**ASSIGNMENT**
Please set the lines down again exactly, from the top of the entries through the line that contains "destruct (new_node _".

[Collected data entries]

....

Lemma node_new_same_params sur root ephemeral force d node d' :
  Rest (nd_consensus d) → node_new sur root ephemeral force d = Ok (node, d') → same_params (nd_consensus d) (nd_consensus d').
Proof.
  intros Hrest. unfold node_new. intros (k & _ & Hn)%bind_Ok. apply bind_Ok in Hn as (addr & _ & Hn).
  apply bind_Ok in Hn as (life & Hl & [= _ <-]). cbn. unfold never in Hl.
  destruct (new_node _ _ _ _ _) as [l|[]|] eqn:Hnew; [|done]. injection Hl as ->.
  unfold new_node in Hnew. apply bind_Ok in Hnew as (c & Hc & Hnew).
  assert (current_db life = match c with Some c => db c | None => nd_consensus d end) as ->
    by (destruct (insert_own_address_update _ _ _ _); [by injection Hnew as <-..|done]).
  destruct (open _ _) as [c'|[]|] eqn:Ho; [|by injection Hc as <-|done]. injection Hc as <-. by eapply open_same_params.
Qed.
Lemma build_and_run_keeps sur opts secret d0 d host :
  default new_database (data_dir opts ≫= λ p, databases host !! p) = d0 →
  (Rest (nd_consensus d0) → Rest (nd_consensus d) ∧ same_params (nd_consensus d0) (nd_consensus d)) →
  keeps_params (data_dir opts) host (build_and_run sur opts secret d (persist (data_dir opts) d host)).2.
Proof.
  intros Hd0 Hsame. unfold build_and_run.
  assert (keeps_params (data_dir opts) host (persist (data_dir opts) d host)) as Hk by (eapply persist_keeps_params; [done|]; intros Hr; by apply Hsame).
  destruct (node_new _ _ _ _ _) as [[node d']| |] eqn:Hn; cbn [snd]; [|done..]. rewrite persist_persist.
  assert (keeps_params (data_dir opts) host (persist (data_dir opts) d' host)) as Hk'.
  { eapply persist_keeps_params; [done|]. intros Hr. destruct (Hsame Hr) as [Hr' [H1' H2']].
    destruct (node_new_same_params _ _ _ _ _ _ _ Hr' Hn). by split; etrans. }
  by destruct (node_run _ _).
Qed.
Lemma join_inner_init srv c addrs invite our self addrs' :
  consensus_join_static_inner srv c addrs invite our = (Ok self, addrs') → ∃ p, init p c our (invite_pin invite) = Ok self.
Proof.
  unfold consensus_join_static_inner. cbv zeta.
  destruct (match invite_init_params invite with Some _ => _ | None => _ end) eqn:Hm. intros [= -> ->]. revert Hm.
  destruct (invite_init_params invite) as [hl|].
  - destruct (fetch_params srv 0 hl addrs) as [[p| |] a1]; [|done..]. destruct (check_pin _ _ _) as [[[]| |] a2]; [|done..].
    destruct (init p c our (invite_pin invite)) as [x| |] eqn:Hi; [|done..]. intros [= -> _]. by exists p.
  - by destruct (check_pin _ _ _) as [[[]| |] a2].
Qed.
Lemma run_command_keeps sur opts secret key version host :
  keeps_params (data_dir opts) host (run_command sur opts secret key version host).2.
Proof.
  unfold run_command. destruct (command opts) as [|run extra|run invite|]; [apply keeps_params_refl|..];
    (destruct (open_db sur (data_dir opts) host) as [d| |] eqn:Hd; [apply open_db_Ok in Hd|apply keeps_params_refl..]).
  - assert (keeps_params (data_dir opts) host (persist (data_dir opts) d host)) as Hk by (by eapply persist_keeps_params).
    cbv zeta. destruct key as [k|]; [|done].
    destruct (consensus_init_static _ _ _ _ _) as [c| |] eqn:Hc; [|done..]. rewrite persist_persist.
    assert (Rest (nd_consensus d) → Rest (db c) ∧ same_params (nd_consensus d) (db c)) as Hsame.
    { intros Hr. unfold consensus_init_static in Hc. by eapply init_same_params. }
    destruct run; [by apply (build_and_run_keeps _ _ _ d)|]. eapply persist_keeps_params; [done|]. by apply Hsame.
  - unfold consensus_join_static. destruct (make_iroh_endpoint _ _); [|by eapply persist_keeps_params..].
    destruct (connect_to _ _) as [srv|]; [|by eapply persist_keeps_params].
    destruct (consensus_join_static_inner _ _ _ _ _) as [[c| |] addrs] eqn:Hj; [|by eapply persist_keeps_params..].
    apply join_inner_init in Hj as [p Hj].
    assert (Rest (nd_consensus d) → Rest (db c) ∧ same_params (nd_consensus d) (db c)) as Hsame
      by (intros Hr; by eapply init_same_params).
    cbv zeta. destruct run; [by apply (build_and_run_keeps _ _ _ d)|]. eapply persist_keeps_params; [done|]. by apply Hsame.
  - by apply (build_and_run_keeps _ _ _ d).
Qed.

(** ** What a start needs *)
Lemma bfte_prepared sur inits opts host root key :
  inits !! CTRL_KIND = None → logging_starts sur = true →
  (∀ dir, data_dir opts = Some dir → can_create_dir sur dir = true) →
  read_secret opts host = Ok (Some root) → key_of root = Some key →
  bfte sur inits opts host = run_command sur opts (Some root) (Some key) (ConsensusVersion.mk 0 1) host.
Proof.
  intros Hctrl Hlog Hdir Hread Hkey. unfold bfte, add_consensus_ctrl. rewrite Hctrl, Hlog, Hread. cbn.
  unfold peer_seckey, create_data_dir. unfold key_of in Hkey. destruct (get_peer_seckey root); [|done..].
  injection Hkey as ->. cbn. rewrite lookup_insert_eq.
  destruct (data_dir opts) as [dir|]; [rewrite (Hdir dir) by done|]; reflexivity.
Qed.
Lemma node_new_total sur root key ephemeral force d c :
  can_bind sur = true → is_root root = true → key_of root = Some key →
  verifying_key_ok (ed25519_pubkey key) = true → open (nd_consensus d) (Some (ed25519_pubkey key)) = Ok c →
  ∃ node d', node_new sur (Some root) ephemeral force d = Ok (node, d') ∧
    life_consensus (started_life node) = Some c ∧ life_pubkey (started_life node) = Some (ed25519_pubkey key).
Proof.
  intros Hbind Hroot%N.eqb_eq Hkey Hok Ho. unfold node_new, make_iroh_endpoint. rewrite Hbind.
  assert (∃ iroh, get_iroh_secret root = Ok iroh) as [iroh ->]
    by (unfold get_iroh_secret, ensure_level, derive; rewrite Hroot; eexists; reflexivity).
  unfold key_of in Hkey. destruct (get_peer_seckey root) as [peer| |]; [|done..]. injection Hkey as <-.
  cbn [mbind outcome_bind fst snd]. set (addr := node_id_of sur iroh).
  assert (∃ life, new_node (nd_consensus d) (nd_addrs d) (Some (seckey_of peer)) (now sur) addr = Ok life ∧
    life_consensus life = Some c ∧ life_secret life = Some (seckey_of peer)) as (life & -> & Hc & Hs).
  { unfold new_node. cbn [fmap option_fmap option_map]. rewrite Ho. cbn [mbind outcome_bind].
    destruct (insert_own_address_update _ _ _ _) as [addrs| |w] eqn:Hi; [by eexists..|].
    revert Hi. unfold insert_own_address_update, get_own_address_update, handle_address_update. cbn.
    unfold verify_signature, verify_hash_signature. rewrite Hok. by destruct (verify_strict _ _ _). }
  cbn [never map_err mbind outcome_bind]. eexists _, _. split; [reflexivity|]. cbn. unfold life_pubkey. by rewrite Hs.
Qed.
End StartupProps.

(** The printed secret is the node's.  What [gen-secret] prints can be kept in a
    file: every node that is started later with that file, whatever white space is
    around the words, whatever else the command does, has the identity that was
    printed with it.  The command changes nothing on the machine. *)
Theorem gen_secret_names_node `{Crypto} `{Bincode} `{CItemsCodec} `{Bao} `{Hashable AddressUpdate.t} `{SecretLibs}
    `{!SecretLibsLaws} `{!MnemonicText} (sur : Surroundings) (inits : gmap ModuleKind IModuleInit) (opts : Opts)
    (host host' : Host) (ended : Ended) :
  length (random_secret sur) = 32%nat → command opts = GenSecret →
  bfte sur inits opts host = (Ok ended, host') →
  ∃ id out, ended = Printed id out ∧ host' = host ∧
    ∀ sur2 inits2 opts2 host2 path pre post node state host3,
      secret_path opts2 = Some path → text_files host2 !! path = Some (pre ++ out ++ post) →
      Forall (λ c, is_whitespace c = true) pre → Forall (λ c, is_whitespace c = true) post →
      bfte sur2 inits2 opts2 host2 = (Ok (Running node state), host3) →
      life_pubkey (started_life node) = Some id.
Proof.
  intros Hlen Hcmd Hrun. unfold bfte in Hrun. cbv zeta in Hrun.
  destruct (mbind _ _) as [[[secret key] version]| |]; [|done..].
  unfold run_command in Hrun. rewrite Hcmd in Hrun. cbv zeta in Hrun.
  set (root := generate (random_secret sur)) in *.
  destruct (secret_roundtrip root Hlen eq_refl) as (Hread & (peer & iroh & Hpeer & _) & _).
  unfold peer_seckey in Hrun. rewrite Hpeer in Hrun. cbn [mbind outcome_bind] in Hrun. injection Hrun as <- <-.
  eexists _, _. split_and!; [reflexivity|reflexivity|].
  intros sur2 inits2 opts2 host2 path pre post node state host3 Hpath Hfile Hpre Hpost Hnode.
  destruct (bfte_secret _ _ _ _ _ _ _ Hnode) as (s2 & Hs2 & Hkey). unfold read_secret in Hs2. rewrite Hpath, Hfile in Hs2.
  destruct (mnemonic_trimmed (random_secret sur) Hlen) as (a & z & Ha & Hwa & Hz & Hwz).
  assert (trim (pre ++ (chars (reveal_display root) ++ [10%N]) ++ post) = chars (reveal_display root)) as Ht.
  { rewrite <-app_assoc. eapply trim_spaces; [done|by constructor|exact Ha|done|exact Hz|done]. }
  rewrite Ht, utf8_string_chars in Hs2 by apply mnemonic_ascii. rewrite Hread in Hs2. injection Hs2 as <-.
  unfold life_pubkey. rewrite Hkey. cbn. unfold key_of. by rewrite Hpeer.
Qed.

(** No command changes an existing consensus.  Whatever the options, the
    answers of other nodes and the outcome are, every database with a consensus
    keeps its parameters and their schedule: creating or joining another one is
    refused, and no other data directory is touched. *)
Theorem existing_consensus_kept `{Crypto} `{Bincode} `{CItemsCodec} `{Bao} `{Hashable AddressUpdate.t} `{SecretLibs}
    (sur : Surroundings) (inits : gmap ModuleKind IModuleInit) (opts : Opts) (host : Host) (path : string) (d : NodeDb) :
  databases host !! path = Some d → Rest (nd_consensus d) →
  ∃ d', databases (bfte sur inits opts host).2 !! path = Some d' ∧
    same_params (nd_consensus d) (nd_consensus d') ∧ (data_dir opts ≠ Some path → d' = d).
Proof.
  intros Hd Hrest. unfold bfte. cbv zeta.
  destruct (mbind _ _) as [[[secret key] version]| |]; [|by exists d..]. by apply run_command_keeps.
Qed.

(** C30: what [init] creates, [run] runs.  On a machine whose data directory is
    empty, [init] with a secret succeeds when the keys are valid and distinct and
    at most 254; a later start with [run] and the same options reaches the tasks
    of the node, with a consensus whose initial parameters name the peer of the
    secret and the extra peers, with the identity of the secret, and with an
    invite to this consensus. *)
Theorem init_then_run `{Crypto} `{Bincode} `{CItemsCodec} `{Bao} `{Hashable AddressUpdate.t} `{SecretLibs}
    (sur1 sur2 : Surroundings) (inits : gmap ModuleKind IModuleInit) (dir : string) (secret : option string)
    (pass1 pass2 : option RString) (extra : list PeerPubkey) (host : Host) (root : DeriveableSecret) (key : N) :
  inits !! CTRL_KIND = None → databases host !! dir = None →
  logging_starts sur1 = true → can_create_dir sur1 dir = true → can_open sur1 dir = true →
  logging_starts sur2 = true → can_create_dir sur2 dir = true → can_open sur2 dir = true → can_bind sur2 = true →
  let init_opts := MkOpts (Some dir) pass1 secret (InitCommand false extra) in
  let run_opts := MkOpts (Some dir) pass2 secret RunCommand in
  read_secret init_opts host = Ok (Some root) → is_root root = true → key_of root = Some key →
  let me := ed25519_pubkey key in
  NoDup (me :: extra) → Forall (λ pk, verifying_key_ok pk = true) (me :: extra) → (length extra ≤ 254)%nat →
  (∀ peers t, (length peers ≤ 255)%nat →
     (N.of_nat (length (to_raw (ConsensusParams.mk 0 (ConsensusVersion.mk 0 1) t 0 0 None peers))) ≤ u32_max)%N) →
  ∃ host1, bfte sur1 inits init_opts host = (Ok Finished, host1) ∧
  ∃ node invite host2 c p, bfte sur2 inits run_opts host1 =
      (Ok (Running node (RunningTasks invite [RunConsensus; RunPushGossip; RunPullGossip])), host2) ∧
    life_consensus (started_life node) = Some c ∧ reachable c ∧ life_pubkey (started_life node) = Some me ∧ our_peer_pubkey c = Some me ∧
    params_at (db c) 0 = Some p ∧ ConsensusParams.peers p ≡ₚ me :: extra ∧
    invite_init_params invite = Some (params_hash p, N.of_nat (length (to_raw p))).
Proof.
  intros Hctrl Hnew Hlog1 Hdir1 Hopen1 Hlog2 Hdir2 Hopen2 Hbind init_opts run_opts Hread Hroot Hkey me Hnd Hkeys Hlen Hraw.
  destruct (consensus_init_static_total key extra (ConsensusVersion.mk 0 1) (now sur1) Hnd Hkeys Hlen) as (c & p & Hc & Hi & Hwf & Hperm).
  { intros peers. apply Hraw. }
  destruct (reopen_created p (Some me) None c (Some me) Hwf Hi) as (c' & Ho & Hr & Hp).
  destruct (open_spec _ _ _ (proj1 (reachable_wf c (RInit _ _ _ _ Hwf Hi))) Ho) as (_ & _ & Hour).
  eexists. split.
  { rewrite (bfte_prepared _ _ _ _ root key); [|done|done|by intros ? [= <-]|done|done]. unfold run_command. cbn [command data_dir init_opts]. unfold open_db.
    rewrite Hopen1, Hnew. cbn [default new_database nd_consensus]. rewrite Hc. reflexivity. }
  rewrite (bfte_prepared _ _ _ _ root key); [|done|done|by intros ? [= <-]|done|done]. unfold run_command. cbn [command data_dir run_opts]. unfold open_db.
  rewrite Hopen2. cbn [persist databases]. rewrite lookup_insert_eq. cbn [default].
  match goal with |- context [build_and_run _ _ _ ?d _] =>
    destruct (node_new_total sur2 root key false pass2 d c') as (node & d' & Hnode & Hlife & Hpub);
      [done|done|done| |exact Ho|] end.
  { by apply Forall_cons in Hkeys as [? _]. }
  unfold build_and_run. cbn [data_dir force_ui_password run_opts]. rewrite Hnode. unfold node_run. rewrite Hlife.
  match goal with |- context [generate_invite_code _ ?addr] => destruct (invite_code_total c' p addr Hr Hp) as [pin Hinvite] end.
  rewrite Hinvite. cbn [mbind outcome_bind].
  eexists node, _, _, c', p. split_and!; [reflexivity|done|done|done|done|done|done|done].
Qed.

....

**ANSWER BELOW**
Lemma node_new_same_params sur root ephemeral force d node d' :
  Rest (nd_consensus d) → node_new sur root ephemeral force d = Ok (node, d') → same_params (nd_consensus d) (nd_consensus d').
Proof.
  intros Hrest. unfold node_new. intros (k & _ & Hn)%bind_Ok. apply bind_Ok in Hn as (addr & _ & Hn).
  apply bind_Ok in Hn as (life & Hl & [= _ <-]). cbn. unfold never in Hl.
  destruct (new_node _ _ _ _ _) as [l|[]|] eqn:Hnew; [|done]. injection Hl as ->.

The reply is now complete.